Christian Brabandt wrote:
> On Fr, 12 Dez 2014, Ingo Karkat wrote:
>
> > Hello Vim developers,
> >
> > patch 7.4.468 (BTW it doesn't appear in the list on
> > ftp://ftp.vim.org/vol/2/vim/patches/7.4/README) addressed
> >
> > > Issue 26: CTRL-C does not interrupt after it was mapped and then
> > > unmapped
> >
> > However, it apparently fails to consider the mapping _modes_ of
> > CTRL-C, so when I have such insert mode mapping, then do :cmap <C-c>
> > ... | cunmap <C-c>, the insert mode mapping (though it still is listed
> > by :imap) becomes ineffective! (Same for other mode combinations.) I
> > have various mappings that include the <C-c> key (have I mentioned I'm
> > running out of keys?), and all of these get broken because one of my
> > plugins temporarily sets up a :cmap <C-c>.
> >
> >
> > I've used the following scriptlet to bisect the problem:
> >
> > nnoremap <C-c> :quit!<CR>
> > nnoremap <C-x> :cquit!<CR>
> > cnoremap <C-c> dummy
> > cunmap <C-c>
> > echomsg "Press <C-c><C-x> now"
> >
> > Interestingly, it requires actual typed keys, even :call
> > feedkeys("\<C-c>", 't') doesn't work.
> >
> > I can reproduce this both on Windows/x64 and Linux/x64, up to the
> > current Vim 7.4.542.
> >
> > Christian (as the author of the original patch), I hope you'll be able
> > to get a fix for that!
>
> The fix is easy.
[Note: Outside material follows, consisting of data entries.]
(* ===== verification/Watch.v ===== *)
(** * Modification tracking for WATCH

    Models [crates/flint-storage/src/watch.rs]: the fixed table of stripe
    counters ([WatchTable], with its FNV-1a striping and wrapping counters)
    and [WatchedKv], the engine that bumps the stripe of every row it is asked
    to write before it writes. The theorem is WATCH's one promise: a written
    row is never reported unwritten. *)

From stdpp Require Import base list gmap strings sorting.
From Stdlib Require Import ZArith Lia.
From Stdlib Require Strings.Byte.
From S2P Require Import Prelude Encoding Kv.

(** ** The table *)

Definition STRIPES : nat := 4096.

Record WatchTable := mkWatchTable { stripes : list Z }.

Definition WatchTable_new : WatchTable := mkWatchTable (replicate STRIPES 0).

Definition FNV_OFFSET : Z := 0xcbf29ce484222325.
Definition FNV_PRIME : Z := 0x100000001b3.

Definition fnv_step (h : Z) (b : byte) : Z := wrap 64 (Z.lxor h (b2z b) * FNV_PRIME).

Definition index (key : bytes) : nat :=
  Z.to_nat (foldl fnv_step FNV_OFFSET key mod Z.of_nat STRIPES).

Definition bump (t : WatchTable) (key : bytes) : WatchTable :=
  mkWatchTable (alter (λ c, wrap 64 (c + 1)) (index key) (stripes t)).

(** Indexing past the table would panic; [index] never does ([index_lt]). *)
Definition version (t : WatchTable) (key : bytes) : Z :=
  default 0 (stripes t !! index key).

Definition bump_all (t : WatchTable) : WatchTable :=
  mkWatchTable ((λ c, wrap 64 (c + 1)) <$> stripes t).

(** ** The watched engine *)

Record WatchedKv (E : Type) := mkWatchedKv { watched : E; table : WatchTable }.
Arguments mkWatchedKv {E} watched table.
Arguments watched {E} _.
Arguments table {E} _.

#[global] Instance watched_kv `{Kv E} : Kv (WatchedKv E) := {
  kv_get s k := kv_get (watched s) k;
  kv_put s k v := mkWatchedKv (kv_put (watched s) k v) (bump (table s) k);
  kv_delete s k :=
    (mkWatchedKv (kv_delete (watched s) k).1 (bump (table s) k), (kv_delete (watched s) k).2);
  kv_for_each_prefix s p := kv_for_each_prefix (watched s) p;
  kv_for_each_from s p a := kv_for_each_from (watched s) p a;
  kv_for_each_before s p b := kv_for_each_before (watched s) p b;
  kv_clear s := mkWatchedKv (kv_clear (watched s)) (bump_all (table s))
}.

#[global] Instance watched_kv_laws `{KvLaws E} : KvLaws (WatchedKv E).
Proof.
  exists (λ s, kv_view (watched s)); intros s; cbn; intros.
  - apply view_get.
  - apply view_put.
  - apply view_delete.
  - apply view_deleted.
  - apply view_prefix.
  - apply view_from.
  - apply view_before.
Defined.

(** The keys a program writes, in order, when run on a world. *)
Fixpoint writes `{Kv E} {A} (p : prog A) (w : world E) : list bytes :=
  match p with
  | Ret _ | Panic => []
  | Get k c => writes (c (kv_get (w_kv w) k)) w
  | Put k v c => k :: writes c (with_kv w (kv_put (w_kv w) k v))
  | Delete k c =>
      let d := kv_delete (w_kv w) k in k :: writes (c d.2) (with_kv w d.1)
  | ForEachPrefix p c => writes (c (kv_for_each_prefix (w_kv w) p)) w
  | ForEachFrom p s c => writes (c (kv_for_each_from (w_kv w) p (bound_in p s))) w
  | ForEachBefore p b c => writes (c (kv_for_each_before (w_kv w) p b)) w
  | Clock c => writes (c (w_clock w 0%nat)) (tick w)
  | NextVersion now c =>
      let v := version_next (w_last w) now in writes (c v) (with_last w v)
  | Random c => writes (c (w_random w 0%nat)) (roll w)
  end.

(** ** Lemmas *)

Definition table_ok (t : WatchTable) : Prop :=
  length (stripes t) = STRIPES ∧ Forall (in_width 64) (stripes t).

Lemma index_lt key : (index key < STRIPES)%nat.
Proof.
  unfold index. pose proof (Z.mod_pos_bound (foldl fnv_step FNV_OFFSET key) (Z.of_nat STRIPES)).
  unfold STRIPES in *. lia.
Qed.

Lemma table_ok_new : table_ok WatchTable_new.
Proof. split; [apply length_replicate|]. apply Forall_replicate. width. Qed.

Lemma table_ok_bump t k : table_ok t → table_ok (bump t k).
Proof.
  intros [Hl Hw]. split; cbn; [by rewrite length_alter|].
  apply Forall_alter; [done|]. intros c _ _. apply wrap_in_width. lia.
Qed.

Lemma version_in_width t k : table_ok t → in_width 64 (version t k).
Proof.
  intros [Hl Hw]. unfold version.
  destruct (lookup_lt_is_Some_2 (stripes t) (index k)) as [c Hc]; [rewrite Hl; apply index_lt|].
  rewrite Hc. by eapply Forall_lookup_1 in Hw.
Qed.

Lemma version_bump t k k' :
  table_ok t →
  version (bump t k) k' =
  if decide (index k = index k') then wrap 64 (version t k' + 1) else version t k'.
Proof.
  intros [Hl Hw]. unfold version, bump. cbn.
  destruct (lookup_lt_is_Some_2 (stripes t) (index k')) as [c Hc]; [rewrite Hl; apply index_lt|].
  case_decide as E.
  - rewrite E, list_lookup_alter_eq, Hc. done.
  - by rewrite list_lookup_alter_ne.
Qed.

(** How many of the writes fall in a key's stripe. *)
Definition stripe_hits (k : bytes) (ks : list bytes) : Z :=
  len (filter (λ k', index k' = index k) ks).

Lemma stripe_hits_cons k k' ks :
  stripe_hits k (k' :: ks) =
  (if decide (index k' = index k) then 1 else 0) + stripe_hits k ks.
Proof.
  unfold stripe_hits. rewrite filter_cons. case_decide; cbn [length]; lia.
Qed.

(** A run's effect on the table: the stripe's counter has grown by the writes
    to it, modulo 2^64. *)
Lemma run_version `{Kv E} {A} (p : prog A) (w w' : world (WatchedKv E)) a k :
  table_ok (table (w_kv w)) → run p w = Some (a, w') →
  version (table (w_kv w')) k =
  wrap 64 (version (table (w_kv w)) k + stripe_hits k (writes p w)).
Proof.
  assert (Hstep : ∀ t k', table_ok t → ∀ n,
    wrap 64 (version (bump t k') k + n) =
    wrap 64 (version t k + ((if decide (index k' = index k) then 1 else 0) + n))).
  { intros t k' Ht n. rewrite version_bump by done. case_decide.
    - rewrite wrap_add_l. f_equal. lia.
    - f_equal. }
  revert w.
  induction p as [x|k0 c IH|k0 v c IH|k0 c IH|pf c IH|pf s c IH|pf b c IH|c IH|now c IH|c IH|];
    intros w Hok; cbn [run writes]; try (intros E'; by apply IH in E'); [| | |done].
  - intros [= -> ->]. unfold stripe_hits. cbn. rewrite Z.add_0_r.
    symmetry. apply wrap_id. by apply version_in_width.
  - intros E'. apply IH in E'; [|by apply table_ok_bump].
    rewrite E', stripe_hits_cons. by apply Hstep.
  - intros E'. apply IH in E'; [|by apply table_ok_bump].
    rewrite E', stripe_hits_cons. by apply Hstep.
Qed.

Lemma run_unwritten `{KvLaws E} {A} (p : prog A) (w w' : world E) a k :
  run p w = Some (a, w') → k ∉ writes p w → kv_view (w_kv w') !! k = kv_view (w_kv w) !! k.
Proof.
  revert w.
  induction p as [x|k0 c IH|k0 v c IH|k0 c IH|pf c IH|pf s c IH|pf b c IH|c IH|now c IH|c IH|];
    intros w; cbn [run writes]; try (intros E' Hn; by apply IH in E'); [| | |done].
  - by intros [= -> ->].
  - intros E' [Hk Hn]%not_elem_of_cons. apply IH in E' as ->; [|done]. cbn.
    by rewrite view_put, lookup_insert_ne by done.
  - intros E' [Hk Hn]%not_elem_of_cons. apply IH in E' as ->; [|done]. cbn.
    by rewrite view_delete, lookup_delete_ne by done.
Qed.

Lemma stripe_hits_pos k ks : k ∈ ks → 0 < stripe_hits k ks <= len ks.
Proof.
  intros Hk. unfold stripe_hits. split; [|pose proof (length_filter (λ k', index k' = index k) ks); lia].
  assert (Hin : k ∈ filter (λ k', index k' = index k) ks) by (by apply list_elem_of_filter).
  destruct (filter _ ks); [by apply elem_of_nil in Hin|]. cbn [length]. lia.
Qed.

(** * Properties *)

(** WATCH never misses a modification. Whatever program runs through the
    watched engine, a row it wrote or deleted (were it back to its old value,
    the ABA case) and in particular every row whose value changed has a
    version other than the one watched, unless the program makes 2^64 writes
    or more; and the rows the program leaves are those it leaves unwatched. *)
Theorem watch_never_misses_a_write `{KvLaws E} {A} (p : prog A) (w w' : world (WatchedKv E)) a k :
  table_ok (table (w_kv w)) → run p w = Some (a, w') → len (writes p w) < 2 ^ 64 →
  k ∈ writes p w ∨ kv_view (watched (w_kv w')) !! k ≠ kv_view (watched (w_kv w)) !! k →
  version (table (w_kv w')) k ≠ version (table (w_kv w)) k.
Proof.
  intros Hok Hr Hlen Hk. assert (Hin : k ∈ writes p w).
  { destruct Hk as [?|Hne]; [done|]. destruct (decide (k ∈ writes p w)) as [|Hn]; [done|].
    destruct Hne. exact (run_unwritten p w w' a k Hr Hn). }
  rewrite (run_version p w w' a k) by done. clear Hk.
  pose proof (stripe_hits_pos k _ Hin). pose proof (version_in_width _ k Hok) as Hv.
  unfold wrap, in_width in *. intros E'.
  pose proof (Z.div_mod (version (table (w_kv w)) k + stripe_hits k (writes p w)) (2 ^ 64)). nia.
Qed.

Lemma watch_never_misses_a_write_witness :
  version (table (mkWatchedKv (<[bstr "ha" := bstr "1"]> three_rows) (bump WatchTable_new (bstr "ha"))))
    (bstr "ha") ≠ version WatchTable_new (bstr "ha").
Proof.
  refine (watch_never_misses_a_write (kvput (bstr "ha") (bstr "1"))
    (World (mkWatchedKv three_rows WatchTable_new) (λ _, 0) 0 (λ _, 0))
    (World (mkWatchedKv (<[bstr "ha" := bstr "1"]> three_rows) (bump WatchTable_new (bstr "ha")))
       (λ _, 0) 0 (λ _, 0)) tt (bstr "ha") table_ok_new eq_refl _ _).
  - done.
  - left. by constructor.
Defined.
(* ===== verification/Num.v ===== *)
(** * Integers as text

    Models [parse_redis_i64] of [crates/flint-storage/src/strings.rs] and the
    decimal spelling [i64::to_string] gives, which the counters (INCR,
    HINCRBY) store and read back. *)

From stdpp Require Import base list gmap strings sorting.
From Stdlib Require Import ZArith Lia.
From Stdlib Require Strings.Byte.
From S2P Require Import Prelude Encoding.

(** ** Decimal digits *)

Definition ZERO : byte := Byte.x30.
Definition MINUS : byte := Byte.x2d.

Definition digit (d : Z) : byte := z2b (b2z ZERO + d).

(** [u8::is_ascii_digit]. *)
Definition is_digit (b : byte) : bool := (48 <=? b2z b) && (b2z b <=? 57).

Definition digits_value (l : bytes) : Z := foldl (λ acc b, acc * 10 + (b2z b - 48)) 0 l.

Fixpoint digits (fuel : nat) (n : Z) : bytes :=
  match fuel with
  | O => []
  | S fuel' => if n <? 10 then [digit n] else digits fuel' (n / 10) ++ [digit (n mod 10)]
  end.

(** [i64::to_string]: at most 19 digits. *)
Definition i64_to_string (z : Z) : bytes :=
  if z <? 0 then MINUS :: digits 20 (- z) else digits 20 z.

(** [str::parse::<i64>] on an optional [-] and digits: fails out of range. *)
Definition i64_parse (raw : bytes) : option Z :=
  let z :=
    match raw with
    | b :: l => if Byte.eqb b MINUS then - digits_value l else digits_value raw
    | [] => 0
    end in
  if (I64_MIN <=? z) && (z <=? I64_MAX) then Some z else None.

Definition parse_redis_i64 (raw : bytes) : option Z :=
  let body := default raw (strip_prefix [MINUS] raw) in
  let canonical :=
    match body with
    | [] => false
    | [b] => if Byte.eqb b ZERO then bool_decide (length raw = 1%nat) else is_digit b
    | b :: rest => negb (Byte.eqb b ZERO) && is_digit b && forallb is_digit rest
    end in
  if canonical then i64_parse raw else None.

(** ** Lemmas *)

Lemma is_digit_spec b : is_digit b = true ↔ 48 <= b2z b <= 57.
Proof. unfold is_digit. rewrite andb_true_iff, !Z.leb_le. done. Qed.

Lemma b2z_digit d : 0 <= d < 10 → b2z (digit d) = 48 + d.
Proof. intros. unfold digit. apply b2z_z2b_id. change (b2z ZERO) with 48. width. Qed.

Lemma digit_b2z b : is_digit b = true → digit (b2z b - 48) = b.
Proof.
  intros H%is_digit_spec. apply b2z_inj. rewrite b2z_digit by lia. lia.
Qed.

Lemma digits_value_snoc l b : digits_value (l ++ [b]) = digits_value l * 10 + (b2z b - 48).
Proof. unfold digits_value. by rewrite foldl_app. Qed.

(** No leading zero, except for zero itself. *)
Definition canonical (l : bytes) : Prop :=
  forallb is_digit l = true ∧
  match l with [] => False | [b] => True | b :: _ => b ≠ ZERO end.

Lemma digits_value_range l :
  forallb is_digit l = true → 0 <= digits_value l < 10 ^ len l.
Proof.
  induction l as [|b l IH] using rev_ind; intros H; [done|].
  rewrite forallb_app in H. cbn in H. rewrite andb_true_r in H.
  apply andb_true_iff in H as [Hl Hb%is_digit_spec].
  rewrite digits_value_snoc, length_app. cbn [length]. specialize (IH Hl).
  rewrite Nat2Z.inj_add, Z.pow_add_r by lia. change (10 ^ Z.of_nat 1) with 10. lia.
Qed.

Lemma canonical_snoc l b : canonical (l ++ [b]) → l = [] ∨ (canonical l ∧ head l ≠ Some ZERO).
Proof.
  intros [Hd Hc]. rewrite forallb_app in Hd. apply andb_true_iff in Hd as [Hd _].
  destruct l as [|x [|y l]]; [by left|right..]; cbn in *; split; try done.
  - congruence.
  - congruence.
Qed.

Lemma canonical_pos l : canonical l → head l ≠ Some ZERO → 0 < digits_value l.
Proof.
  induction l as [|b l IH] using rev_ind; intros Hc Hz; [by destruct Hc|].
  pose proof Hc as [Hd _]. rewrite forallb_app in Hd. cbn in Hd. rewrite andb_true_r in Hd.
  apply andb_true_iff in Hd as [_ Hb%is_digit_spec]. rewrite digits_value_snoc.
  destruct (canonical_snoc _ _ Hc) as [->|[Hc' Hz']].
  - cbn in *. assert (b2z b ≠ 48); [|lia]. intros E. apply Hz. f_equal. by apply b2z_inj.
  - specialize (IH Hc' Hz'). lia.
Qed.

(** Printing a canonical spelling's value gives the spelling back. *)
Lemma digits_canonical fuel l :
  canonical l → (length l ≤ fuel)%nat → digits fuel (digits_value l) = l.
Proof.
  revert fuel. induction l as [|b l IH] using rev_ind; intros fuel Hc Hf; [by destruct Hc|].
  rewrite length_app in Hf. cbn in Hf. destruct fuel as [|fuel]; [lia|].
  pose proof Hc as [Hd _]. rewrite forallb_app in Hd. cbn in Hd. rewrite andb_true_r in Hd.
  apply andb_true_iff in Hd as [_ Hb]. pose proof Hb as Hb'%is_digit_spec.
  rewrite digits_value_snoc. cbn [digits].
  destruct (canonical_snoc _ _ Hc) as [->|[Hc' Hz']].
  - change (digits_value [] * 10 + (b2z b - 48)) with (b2z b - 48).
    destruct (Z.ltb_spec (b2z b - 48) 10); [|lia]. by rewrite digit_b2z.
  - pose proof (canonical_pos l Hc' Hz').
    destruct (Z.ltb_spec (digits_value l * 10 + (b2z b - 48)) 10); [lia|].
    rewrite Z.div_add_l, (Z.div_small (b2z b - 48)), Z.add_0_r by lia.
    rewrite (Z.add_comm (_ * 10)), Z.mod_add, Z.mod_small by lia.
    rewrite digit_b2z by done. rewrite IH by (done || lia). done.
Qed.

Lemma digits_spec fuel n :
  0 <= n < 10 ^ Z.of_nat fuel → fuel ≠ 0%nat →
  digits_value (digits fuel n) = n ∧ canonical (digits fuel n) ∧
  (0 < n → head (digits fuel n) ≠ Some ZERO) ∧ head (digits fuel n) ≠ Some MINUS.
Proof.
  revert n. induction fuel as [|fuel IH]; intros n Hn Hf; [done|]. clear Hf. cbn [digits].
  destruct (Z.ltb_spec n 10) as [Hs|Hs].
  - assert (Hdig : is_digit (digit n) = true) by (apply is_digit_spec; rewrite b2z_digit; lia).
    split_and!; [|split; [by cbn; rewrite Hdig|done]|..].
    + cbn. rewrite b2z_digit by lia. lia.
    + cbn. intros ? [= E]. apply (f_equal b2z) in E. rewrite b2z_digit in E by lia. cbn in E. lia.
    + cbn. intros [= E]. apply (f_equal b2z) in E. rewrite b2z_digit in E by lia. cbn in E. lia.
  - rewrite Nat2Z.inj_succ, Z.pow_succ_r in Hn by lia.
    assert (fuel ≠ 0%nat) by (intros ->; cbn in Hn; lia).
    destruct (IH (n / 10)) as (Hv & Hc & Hz & Hm); [split; [apply Z.div_pos; lia|apply Z.div_lt_upper_bound; lia]|done|].
    pose proof (Z.mod_pos_bound n 10). pose proof (Z.div_mod n 10).
    assert (0 < n / 10) by (apply Z.div_str_pos; lia).
    rewrite digits_value_snoc, Hv, b2z_digit by lia.
    set (l := digits fuel (n / 10)) in *. destruct Hc as [Hc1 Hc2].
    destruct l as [|x l]; [done|]. split_and!; [lia| |by cbn; intros _; apply Hz|done].
    split.
    + rewrite forallb_app, Hc1. cbn. rewrite andb_true_r. apply is_digit_spec. rewrite b2z_digit; lia.
    + specialize (Hz ltac:(done)). cbn in Hz |- *. destruct l; cbn; congruence.
Qed.

Lemma canonical_lower l : canonical l → head l ≠ Some ZERO → 10 ^ (len l - 1) <= digits_value l.
Proof.
  induction l as [|b l IH] using rev_ind; intros Hc Hz; [by destruct Hc|].
  pose proof (canonical_pos _ Hc Hz). pose proof Hc as [Hd _].
  rewrite forallb_app in Hd. cbn in Hd. rewrite andb_true_r in Hd.
  apply andb_true_iff in Hd as [_ Hb%is_digit_spec].
  destruct (canonical_snoc _ _ Hc) as [->|[Hc' Hz']]; [by cbn in *; lia|].
  specialize (IH Hc' Hz'). rewrite digits_value_snoc, length_app. cbn [length].
  assert (l ≠ []) by (intros ->; by destruct Hc').
  destruct l as [|x l]; [done|]. cbn [length] in *.
  replace (Z.of_nat (S (length l) + 1) - 1) with (Z.succ (Z.of_nat (S (length l)) - 1)) by lia.
  rewrite Z.pow_succ_r by lia. lia.
Qed.

Lemma canonical_length l : canonical l → digits_value l < 10 ^ 19 → (length l ≤ 20)%nat.
Proof.
  intros Hc Hv. destruct (decide (head l = Some ZERO)) as [E|Hz].
  { destruct Hc as [_ Hc]. destruct l as [|x [|y l]]; cbn in *; [done|lia|congruence]. }
  pose proof (canonical_lower l Hc Hz).
  destruct (decide (length l ≤ 20)%nat); [done|exfalso].
  assert (10 ^ 19 <= 10 ^ (len l - 1)) by (apply Z.pow_le_mono_r; lia). lia.
Qed.

(** The spellings [parse_redis_i64] admits: the test in its [match]. *)
Definition admitted (whole : nat) (body : bytes) : bool :=
  match body with
  | [] => false
  | [b] => if Byte.eqb b ZERO then bool_decide (whole = 1%nat) else is_digit b
  | b :: rest => negb (Byte.eqb b ZERO) && is_digit b && forallb is_digit rest
  end.

Lemma byte_eqb_spec a b : Byte.eqb a b = true ↔ a = b.
Proof. split; [apply Byte.byte_dec_bl|apply Byte.byte_dec_lb]. Qed.

Lemma byte_eqb_ne a b : a ≠ b → Byte.eqb a b = false.
Proof. intros H. apply not_true_is_false. by rewrite byte_eqb_spec. Qed.

Lemma admitted_spec whole body :
  admitted whole body = true ↔ canonical body ∧ (head body = Some ZERO → whole = 1%nat).
Proof.
  unfold canonical. destruct body as [|b [|c rest]]; cbn; [naive_solver| |].
  - destruct (decide (b = ZERO)) as [->|Hb].
    + cbn. rewrite bool_decide_eq_true. naive_solver.
    + rewrite byte_eqb_ne by done. rewrite andb_true_r. naive_solver.
  - rewrite !andb_true_iff, negb_true_iff. split.
    + intros [[Hz Hb] [Hc Hr]]. split_and!; try done.
      * intros ->. by rewrite (proj2 (byte_eqb_spec ZERO ZERO)) in Hz.
      * intros E%(inj Some). subst. by rewrite (proj2 (byte_eqb_spec ZERO ZERO)) in Hz.
    + intros [((Hb & Hc & Hr) & Hz) _]. split_and!; try done. by apply byte_eqb_ne.
Qed.

Lemma parse_minus l :
  parse_redis_i64 (MINUS :: l) =
  if admitted (S (length l)) l then i64_parse (MINUS :: l) else None.
Proof. done. Qed.

Lemma parse_plain raw :
  head raw ≠ Some MINUS →
  parse_redis_i64 raw = if admitted (length raw) raw then i64_parse raw else None.
Proof.
  intros Hm. unfold parse_redis_i64.
  replace (strip_prefix [MINUS] raw) with (@None bytes); [done|].
  destruct raw as [|b l]; [done|]. cbn [strip_prefix]. rewrite byte_eqb_ne; [done|].
  intros <-. by apply Hm.
Qed.

Lemma i64_range_iff z : (I64_MIN <=? z) && (z <=? I64_MAX) = true ↔ in_i64 z.
Proof. unfold in_i64. rewrite andb_true_iff, !Z.leb_le. done. Qed.

Lemma i64_abs_bound z : in_i64 z → Z.abs z < 10 ^ 19.
Proof. unfold in_i64, I64_MIN, I64_MAX. lia. Qed.

Lemma byte_eqb_refl b : Byte.eqb b b = true.
Proof. by apply byte_eqb_spec. Qed.

Lemma parse_sound raw z :
  parse_redis_i64 raw = Some z → in_i64 z ∧ raw = i64_to_string z.
Proof.
  assert (Hrange : ∀ x, (if (I64_MIN <=? x) && (x <=? I64_MAX) then Some x else None) = Some z →
    x = z ∧ in_i64 z ∧ Z.abs z < 10 ^ 19).
  { intros x H. destruct (_ && _) eqn:E; [|done]. apply i64_range_iff in E.
    apply (inj Some) in H as ->. auto using i64_abs_bound. }
  destruct (decide (head raw = Some MINUS)) as [Hm|Hm].
  - destruct raw as [|b l]; [done|]. apply (inj Some) in Hm as ->. rewrite parse_minus.
    destruct (admitted _ _) eqn:Ha; [|done]. apply admitted_spec in Ha as [Hc Hz].
    unfold i64_parse. rewrite byte_eqb_refl. intros (<- & Hi & Hb)%Hrange. split; [done|].
    assert (head l ≠ Some ZERO) as Hnz.
    { intros E. specialize (Hz E). destruct l; [done|]. cbn in Hz. lia. }
    pose proof (canonical_pos l Hc Hnz). unfold i64_to_string.
    destruct (Z.ltb_spec (- digits_value l) 0); [|lia]. rewrite Z.opp_involutive.
    rewrite digits_canonical; [done..|]. apply canonical_length; [done|lia].
  - rewrite parse_plain by done.
    destruct (admitted _ _) eqn:Ha; [|done]. apply admitted_spec in Ha as [Hc _].
    unfold i64_parse. destruct raw as [|b l] eqn:Eraw; [by destruct Hc|]. rewrite <-Eraw in *.
    rewrite byte_eqb_ne by (intros ->; by rewrite Eraw in Hm).
    intros (<- & Hi & Hb)%Hrange. split; [done|].
    pose proof (digits_value_range raw (proj1 Hc)). unfold i64_to_string.
    destruct (Z.ltb_spec (digits_value raw) 0); [lia|].
    rewrite digits_canonical; [done..|]. apply canonical_length; [done|lia].
Qed.

Lemma parse_to_string z : in_i64 z → parse_redis_i64 (i64_to_string z) = Some z.
Proof.
  intros Hi. pose proof (i64_abs_bound z Hi). unfold i64_to_string.
  destruct (Z.ltb_spec z 0) as [Hneg|Hpos].
  - destruct (digits_spec 20 (- z)) as (Hv & Hc & Hz & Hm); [split; [lia|cbn; lia]|done|].
    rewrite parse_minus. rewrite (proj2 (admitted_spec _ _)).
    2:{ split; [done|]. intros E. by destruct (Hz ltac:(lia)). }
    unfold i64_parse. rewrite byte_eqb_refl, Hv, Z.opp_involutive.
    by rewrite (proj2 (i64_range_iff z)).
  - destruct (digits_spec 20 z) as (Hv & Hc & Hz & Hm); [split; [lia|cbn; lia]|done|].
    rewrite parse_plain by done. rewrite (proj2 (admitted_spec _ _)).
    2:{ split; [done|]. intros E. destruct Hc as [_ Hc].
        destruct (digits 20 z) as [|x [|y l]]; [done..|]. by apply (inj Some) in E. }
    unfold i64_parse. destruct (digits 20 z) as [|b l] eqn:E; [by destruct Hc|].
    rewrite byte_eqb_ne by (intros ->; by apply Hm). rewrite Hv.
    by rewrite (proj2 (i64_range_iff z)).
Qed.

Lemma length_digits fuel n : (length (digits fuel n) ≤ fuel)%nat.
Proof.
  revert n. induction fuel as [|fuel IH]; intros n; cbn; [lia|].
  destruct (n <? 10); cbn; [lia|]. rewrite length_app. specialize (IH (n / 10)). cbn. lia.
Qed.

Lemma length_i64_to_string z : (length (i64_to_string z) ≤ 21)%nat.
Proof.
  unfold i64_to_string. destruct (z <? 0); cbn [length];
    [pose proof (length_digits 20 (- z))|pose proof (length_digits 20 z)]; lia.
Qed.

(** * Properties *)

(** An integer has one spelling: a stored value reads as the integer [z]
    exactly when it is the decimal text the counters write for [z], so a value
    a counter wrote reads back as itself, and nothing else ([+1], [01], [-0],
    an empty value, a number past 64 bits) reads as an integer at all. *)
Theorem integers_have_one_spelling raw z :
  parse_redis_i64 raw = Some z ↔ in_i64 z ∧ raw = i64_to_string z.
Proof.
  split; [apply parse_sound|]. intros [Hi ->]. by apply parse_to_string.
Qed.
Simply increment the mapped_ctrl_c flag when mapping
> CTRL-C and decrement it when unmapping. Then Ctrl-C will work as
> interrupt only, when ctrl-c is never mapped.
Looks like this patch does not handle the sequence:
:map <C-C> a
:map <C-C> b
:unmap <C-C>
I would suggest getting the state flags for the mapping and using "OR"
when mapping and "AND with inverted" when unmapping. Then when the
result is zero we know CTRL-C is not mapped.
As mentioned further on in the thread, ideally we would use the mask
also for handling CTRL-C differently depending on the current mode.
Not sure how easy or difficult that would be.